Lemma dry_run_looks_witness :
  head dry_log = Some (did (IsFile (at_path "/m")) true) ∧
  (harmless (IsFile (at_path "/m")) ∨
   (Mint ≠ Revoke ∧ ∃ path, manifest_path demo_operator (Some (at_path "/m")) = Ok path ∧ vanished path [] ∧
      (IsFile (at_path "/m") = CopyFile (default_example_path None) path ∨
       ∃ dir, parent path = Some dir ∧ IsFile (at_path "/m") = CreateDirAll dir))).
Proof.
  split; [vm_compute; reflexivity|].
  apply (dry_run_looks demo_operator Mint (Some (at_path "/m")) None None [] (IsFile (at_path "/m")) true
    (tail dry_log)
    (Some (serve world_answers (run_cloud_tokens demo_operator Mint (Some (at_path "/m")) None None true)
             world0).1.1)).
  assert ([] ++ did (IsFile (at_path "/m")) true :: tail dry_log = dry_log) as -> by (vm_compute; reflexivity).
  exact (serve_runs world_answers _ world0).
Defined.
(* ===== verification/SettingsProps.v ===== *)
(** * SettingsProps: what validated settings guarantee

    A configuration that could not be read, parsed or begun is refused, never replaced by
    defaults; an existing file is never changed; and what the checks of URLs let pass. *)

From Stdlib Require Import ZArith Lia Ascii.
From stdpp Require Import base option list strings.
From S2P Require Import Prelude Str Json Validation ClaimTypes Outbox HubTypes NetLocation LinkRoute.
From S2P Require Import Candidates Redis Channels Messages StreamEntry ReplayScript OutboxHub PgStore Hub Programs.
From S2P Require Import Settings.

(** ** Candidates of a configuration *)

Lemma insert_spec_keys key v m k : k ∈ map fst (insert_spec key v m) ↔ k = key ∨ k ∈ map fst m.
Proof.
  induction m as [|[k' w] m IH]; simpl; [rewrite elem_of_cons; tauto|].
  case_decide; [subst; simpl; rewrite !elem_of_cons; tauto|].
  destruct (str_le key k'); simpl; rewrite !elem_of_cons; [tauto|]. rewrite IH. tauto.
Qed.

Lemma find_key_none m k : List.find (λ kv : string * CandidateSpec, bool_decide (kv.1 = k)) m = None →
  k ∉ map fst m.
Proof.
  intros Hf (kv & -> & Hin)%list_elem_of_fmap. eapply List.find_none in Hf; [|by apply list_elem_of_In].
  simpl in Hf. by rewrite bool_decide_eq_true_2 in Hf.
Qed.

(** The URLs are those of the specifications, each once. *)
Lemma collect_specs_ok entries : ∀ specs urls specs' urls',
  NoDup urls → (∀ u, u ∈ urls ↔ u ∈ map fst specs) →
  collect_specs entries specs urls = Ok (specs', urls') → NoDup urls'.
Proof.
  induction entries as [|e entries IH]; intros specs urls specs' urls' Hnd Heq; cbn [collect_specs].
  { by intros [= _ <-]. }
  destruct (List.find _ specs) as [[k w]|] eqn:Ef.
  - case_bool_decide; [|done]. by apply IH.
  - apply find_key_none in Ef. apply IH.
    + apply NoDup_app. split_and!; [done| |apply NoDup_singleton].
      intros u Hu ->%list_elem_of_singleton. by apply Ef, Heq.
    + intros u. rewrite elem_of_app, list_elem_of_singleton, insert_spec_keys, Heq. tauto.
Qed.

Section props.
Context `{DebugFmt} `{UrlLib} `{UnicodeCase} `{ConfigText}.
Context (env : string → option string) (real_profile : option fpath).

Lemma build_urls urls specs : map url (build_candidates urls specs) = urls.
Proof.
  unfold build_candidates, enumerate. generalize 0. induction urls as [|u urls IH]; intros n; [done|].
  simpl. by rewrite IH.
Qed.

Lemma resolved_candidates cfg cs : resolve_candidate_settings env cfg = (cs, None) →
  cf_configuration_error cfg = None ∧ validate_candidates cs = Ok tt ∧ NoDup (map url cs).
Proof.
  unfold resolve_candidate_settings, resolve_candidate_tiers.
  destruct (cf_configuration_error cfg) as [e|]; [done|].
  destruct (rbind _ _) as [[specs urls]|e] eqn:E; [|done].
  destruct (validate_candidates _) as [[]|e] eqn:Ev; [|done]. intros [= <-]. split_and!; [done|done|].
  apply rbind_Ok in E as (entries & _ & Hc). rewrite build_urls.
  eapply collect_specs_ok; [..|exact Hc]; [constructor|done].
Qed.

(** ** The checks *)

Lemma nonempty_resolved key o t : resolve_nonempty env key o = Some t → t ≠ "".
Proof.
  assert (∀ o t, non_blank o = Some t → t ≠ "") as Hb by (by intros [[]|] ? [= <-]).
  unfold resolve_nonempty, Candidates.or_else. destruct (non_blank (env key)) as [v|] eqn:E.
  - intros [= <-]. by eapply Hb.
  - apply Hb.
Qed.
******************************
What you should do: Print the material exactly as written, omitting nothing.

Output:
Lemma dry_run_looks_witness :
  head dry_log = Some (did (IsFile (at_path "/m")) true) ∧
  (harmless (IsFile (at_path "/m")) ∨
   (Mint ≠ Revoke ∧ ∃ path, manifest_path demo_operator (Some (at_path "/m")) = Ok path ∧ vanished path [] ∧
      (IsFile (at_path "/m") = CopyFile (default_example_path None) path ∨
       ∃ dir, parent path = Some dir ∧ IsFile (at_path "/m") = CreateDirAll dir))).
Proof.
  split; [vm_compute; reflexivity|].
  apply (dry_run_looks demo_operator Mint (Some (at_path "/m")) None None [] (IsFile (at_path "/m")) true
    (tail dry_log)
    (Some (serve world_answers (run_cloud_tokens demo_operator Mint (Some (at_path "/m")) None None true)
             world0).1.1)).
  assert ([] ++ did (IsFile (at_path "/m")) true :: tail dry_log = dry_log) as -> by (vm_compute; reflexivity).
  exact (serve_runs world_answers _ world0).
Defined.
(* ===== verification/SettingsProps.v ===== *)
(** * SettingsProps: what validated settings guarantee

    A configuration that could not be read, parsed or begun is refused, never replaced by
    defaults; an existing file is never changed; and what the checks of URLs let pass. *)

From Stdlib Require Import ZArith Lia Ascii.
From stdpp Require Import base option list strings.
From S2P Require Import Prelude Str Json Validation ClaimTypes Outbox HubTypes NetLocation LinkRoute.
From S2P Require Import Candidates Redis Channels Messages StreamEntry ReplayScript OutboxHub PgStore Hub Programs.
From S2P Require Import Settings.

(** ** Candidates of a configuration *)

Lemma insert_spec_keys key v m k : k ∈ map fst (insert_spec key v m) ↔ k = key ∨ k ∈ map fst m.
Proof.
  induction m as [|[k' w] m IH]; simpl; [rewrite elem_of_cons; tauto|].
  case_decide; [subst; simpl; rewrite !elem_of_cons; tauto|].
  destruct (str_le key k'); simpl; rewrite !elem_of_cons; [tauto|]. rewrite IH. tauto.
Qed.

Lemma find_key_none m k : List.find (λ kv : string * CandidateSpec, bool_decide (kv.1 = k)) m = None →
  k ∉ map fst m.
Proof.
  intros Hf (kv & -> & Hin)%list_elem_of_fmap. eapply List.find_none in Hf; [|by apply list_elem_of_In].
  simpl in Hf. by rewrite bool_decide_eq_true_2 in Hf.
Qed.

(** The URLs are those of the specifications, each once. *)
Lemma collect_specs_ok entries : ∀ specs urls specs' urls',
  NoDup urls → (∀ u, u ∈ urls ↔ u ∈ map fst specs) →
  collect_specs entries specs urls = Ok (specs', urls') → NoDup urls'.
Proof.
  induction entries as [|e entries IH]; intros specs urls specs' urls' Hnd Heq; cbn [collect_specs].
  { by intros [= _ <-]. }
  destruct (List.find _ specs) as [[k w]|] eqn:Ef.
  - case_bool_decide; [|done]. by apply IH.
  - apply find_key_none in Ef. apply IH.
    + apply NoDup_app. split_and!; [done| |apply NoDup_singleton].
      intros u Hu ->%list_elem_of_singleton. by apply Ef, Heq.
    + intros u. rewrite elem_of_app, list_elem_of_singleton, insert_spec_keys, Heq. tauto.
Qed.

Section props.
Context `{DebugFmt} `{UrlLib} `{UnicodeCase} `{ConfigText}.
Context (env : string → option string) (real_profile : option fpath).

Lemma build_urls urls specs : map url (build_candidates urls specs) = urls.
Proof.
  unfold build_candidates, enumerate. generalize 0. induction urls as [|u urls IH]; intros n; [done|].
  simpl. by rewrite IH.
Qed.

Lemma resolved_candidates cfg cs : resolve_candidate_settings env cfg = (cs, None) →
  cf_configuration_error cfg = None ∧ validate_candidates cs = Ok tt ∧ NoDup (map url cs).
Proof.
  unfold resolve_candidate_settings, resolve_candidate_tiers.
  destruct (cf_configuration_error cfg) as [e|]; [done|].
  destruct (rbind _ _) as [[specs urls]|e] eqn:E; [|done].
  destruct (validate_candidates _) as [[]|e] eqn:Ev; [|done]. intros [= <-]. split_and!; [done|done|].
  apply rbind_Ok in E as (entries & _ & Hc). rewrite build_urls.
  eapply collect_specs_ok; [..|exact Hc]; [constructor|done].
Qed.

(** ** The checks *)

Lemma nonempty_resolved key o t : resolve_nonempty env key o = Some t → t ≠ "".
Proof.
  assert (∀ o t, non_blank o = Some t → t ≠ "") as Hb by (by intros [[]|] ? [= <-]).
  unfold resolve_nonempty, Candidates.or_else. destruct (non_blank (env key)) as [v|] eqn:E.
  - intros [= <-]. by eapply Hb.
  - apply Hb.
Qed.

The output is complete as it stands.